La Forêt de Rougeau s’étend au bord de la Seine, entre Nandy et Melun. Le matin, l’air est lourd des effluves de champignons et de mousse humide. Les hêtres et chênes centenaires forment des voûtes épaisses, interrompues par des clairières où la lumière du jour tombe en lames dorées. Parfois, un écureuil traverse le chemin d’un bond nerveux. On comprend vite pourquoi les promeneurs locaux préfèrent ce coin aux forêts plus fréquentées.
Ce sentier convient aux familles avec des enfants à partir de six ans, pour une balade d’une heure et demie. Le tracé reste plat et bien entretenu, sans dénivelé marqué. Les groupes sont limités à dix personnes pour préserver le calme.

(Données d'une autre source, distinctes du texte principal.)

Lemma kwp_copyuvm Y `{!Mono Y} Q sz : 0 ≤ sz ≤ KERNBASE → (∀ v, 0 ≤ v < npages sz → is_Some (U !! v)) →
  (∀ r d, same_rest k d → eq_off L (mem k) (mem d) →
    (∃ T' U' L', two_spaces dir T U X d L' r T' U' ∧ own r T' U' ++ L' ≡ₚ L ∧ copied (mem d) U' U (npages sz) ∧
        ∀ w, 524288 ≤ w → pte (mem d) T' w = default 0 (kpte (kmap (image k)) w)) ∨
     (∃ L', r = 0 ∧ pool d L' (own dir T U ++ X) ∧ L' ≡ₚ L ∧ Z.of_nat (length L) ≤ 1025 + npages sz) → Q r d) →
  kwp (copyuvm dir sz) Q Y k.
Proof using P R RU.
  intros Hsz HU HQ. assert (0 ≤ npages sz) as Hn0 by (apply Z.div_pos; lia).
  unfold copyuvm. apply kwp_bind; [done|]. eapply kwp_setupkvm; [done|exact P|..].
  { intros k' L' P' HL HLen M S. simpl. kstep. apply HQ; [done|done|]. right. exists L'. split_and!; try done. lia. }
  intros d T' k' L' P' R' RU' HL HK M S. pose proof (page_nonzero _ _ (proj1 R')). rewrite (proj2 (Z.eqb_neq _ _)) by done.
  destruct (space_same (mem k) (mem k') (image k) dir T U) as [R0 RU0]; [|done|done|].
  { intros p Hp. eapply pool_eq_free; [exact P|done|]. revert Hp. in_pages. }
  rewrite <- (same_rest_image _ _ S) in R0. assert (∀ p, p ∈ own d T' ∅ ++ L' → p ∈ L) as Hin by (intros p; by rewrite HL).
  change 0 with (4096 * 0) at 1. eapply (kwp_copy_loop Y dir T U X _ _ k' L' d T' ∅ 0 sz); [by split_and!|..]; try done; try lia.
  - split; [lia|done].
  - pose proof (Z.div_pos sz 4096). unfold npages, PGSIZE in *. assert ((sz + 4095) / 4096 ≤ sz / 4096 + 1); [|lia].
    rewrite <- Z.div_add by lia. apply Z.div_le_mono; lia.
  - intros k2 L2 P2 R2 RU2 HL2 HLen M2 S2. rewrite HL in HL2, HLen. apply HQ; [by eapply same_rest_trans| |right; eauto].
    by eapply eq_off_trans; [..|exact M|exact M2].
  - intros k2 L2 T2 U2 TS HC HL2 HK2 M2 S2. apply HQ; [by eapply same_rest_trans| |left].
    + by eapply eq_off_trans; [..|exact M|exact M2].
    + exists T2, U2, L2. split_and!; [done|by rewrite HL2|done|]. intros w Hw. rewrite HK2 by done. apply HK. lia.
Qed.

(** C9: [fork] copies memory. [copyuvm] of an address space whose pages below
    [sz] are mapped returns, holds the locks it held before, and touches no page
    in use: neither of the parent nor any other. Either it answers a new address
    space through which a program sees, below [sz] rounded up to a page, the bytes
    and protection of the parent, made of pages that were free, so that neither
    sees the writes of the other; or it answers 0, every page it took is free
    again, and there were at most 1025 free pages more than the copy has. *)
Theorem copyuvm_copies sz : 0 ≤ sz ≤ KERNBASE → (∀ v, 0 ≤ v < npages sz → is_Some (U !! v)) →
  ∃ r k', copyuvm dir sz k = Ok r k' ∧ held k' = held k ∧
    (∀ p, p ∈ own dir T U ++ X → eq_page p (mem k) (mem k')) ∧
    ((∃ T' U' L', r ≠ 0 ∧ pool k' L' (own r T' U' ++ own dir T U ++ X) ∧ own r T' U' ++ L' ≡ₚ L ∧
        pt_rep (mem k') (image k') r T' ∧ urep (mem k') T' U' ∧ same_view (mem k) (mem k') (image k) dir r sz) ∨
     (∃ L', r = 0 ∧ pool k' L' (own dir T U ++ X) ∧ L' ≡ₚ L ∧ Z.of_nat (length L) ≤ 1025 + npages sz)).
Proof using P R RU.
  intros Hsz HU. destruct (kwp_returns (copyuvm dir sz) (λ r d, same_rest k d ∧ eq_off L (mem k) (mem d) ∧
    ((∃ T' U' L', two_spaces dir T U X d L' r T' U' ∧ own r T' U' ++ L' ≡ₚ L ∧ copied (mem d) U' U (npages sz) ∧
        ∀ w, 524288 ≤ w → pte (mem d) T' w = default 0 (kpte (kmap (image k)) w)) ∨
     (∃ L', r = 0 ∧ pool d L' (own dir T U ++ X) ∧ L' ≡ₚ L ∧ Z.of_nat (length L) ≤ 1025 + npages sz))) k)
    as (r & k' & d & E & Hd & S & M & HQ).
  { apply kwp_copyuvm; [apply _|done|done|]. done. }
  pose proof (same_rest_image _ _ S) as Ei. assert (held d = held k) as Eh by (by destruct S as (? & ? & ->)).
  pose proof Hd as Hd'. keqv_rd Hd'. exists r, k'. rewrite Hmem, Himg, Hheld, Eh. split_and!; [done|done|..].
  { intros p Hp. by eapply pool_eq_free. }
  destruct HQ as [(T' & U' & L' & TS & HL & HC & HK)|(L' & -> & P' & HL & HLen)]; [left|right].
  - exists T', U', L'. pose proof TS as (P' & R' & RU' & _). split_and!; try done.
    + eapply page_nonzero. apply R'.
    + by eapply pool_eqv.
    + eapply copied_view; [exact TS|done| |done|done|done]. intros p Hp. eapply pool_eq_free; [exact P|done|].
      revert Hp. in_pages.
  - exists L'. split_and!; try done. by eapply pool_eqv.
Qed.

(** C10: [freevm], the end of every address space, gives back exactly its pages:
    it returns, the free pages are then those there were and the pages of the
    address space (directory, tables and frames), none twice, and no page of
    another use is changed. *)
Theorem freevm_frees : ∃ k' L', freevm dir k = Ok tt k' ∧ held k' = held k ∧ pool k' L' X ∧
  L' ≡ₚ own dir T U ++ L ∧ ∀ p, p ∈ X → eq_page p (mem k) (mem k').
Proof using P R RU.
  destruct (kwp_returns (freevm dir) (λ _ d, same_rest k d ∧ eq_off (own dir T U) (mem k) (mem d) ∧
    ∃ L', pool d L' X ∧ L' ≡ₚ own dir T U ++ L) k) as ([] & k' & d & E & Hd & S & M & L' & P' & HL).
  { eapply kwp_freevm; [apply _|exact P|exact R|exact RU|]. eauto 10. }
  assert (held d = held k) as Eh by (by destruct S as (? & ? & ->)). pose proof Hd as Hd'. keqv_rd Hd'.
  exists k', L'. rewrite Hmem, Hheld, Eh. split_and!; try done; [by eapply pool_eqv|].
  intros p Hp. by eapply pool_eq_page.
Qed.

L’accès est gratuit, à deux kilomètres du parking de la base de loisirs.
Le souvenir qui persiste n’est pas la distance parcourue, mais l’impression d’avoir traversé un écrin de verdure hors du temps. Les bruits de la ville s’effacent dès les premiers pas. On se surprend à marcher plus lentement, à observer les détails : une toile d’araignée accrochée à une branche, l’écorce crevassée d’un vieux bouleau. Le retour se fait sans précipitation, comme si la forêt avait donné plus qu’on n’espérait.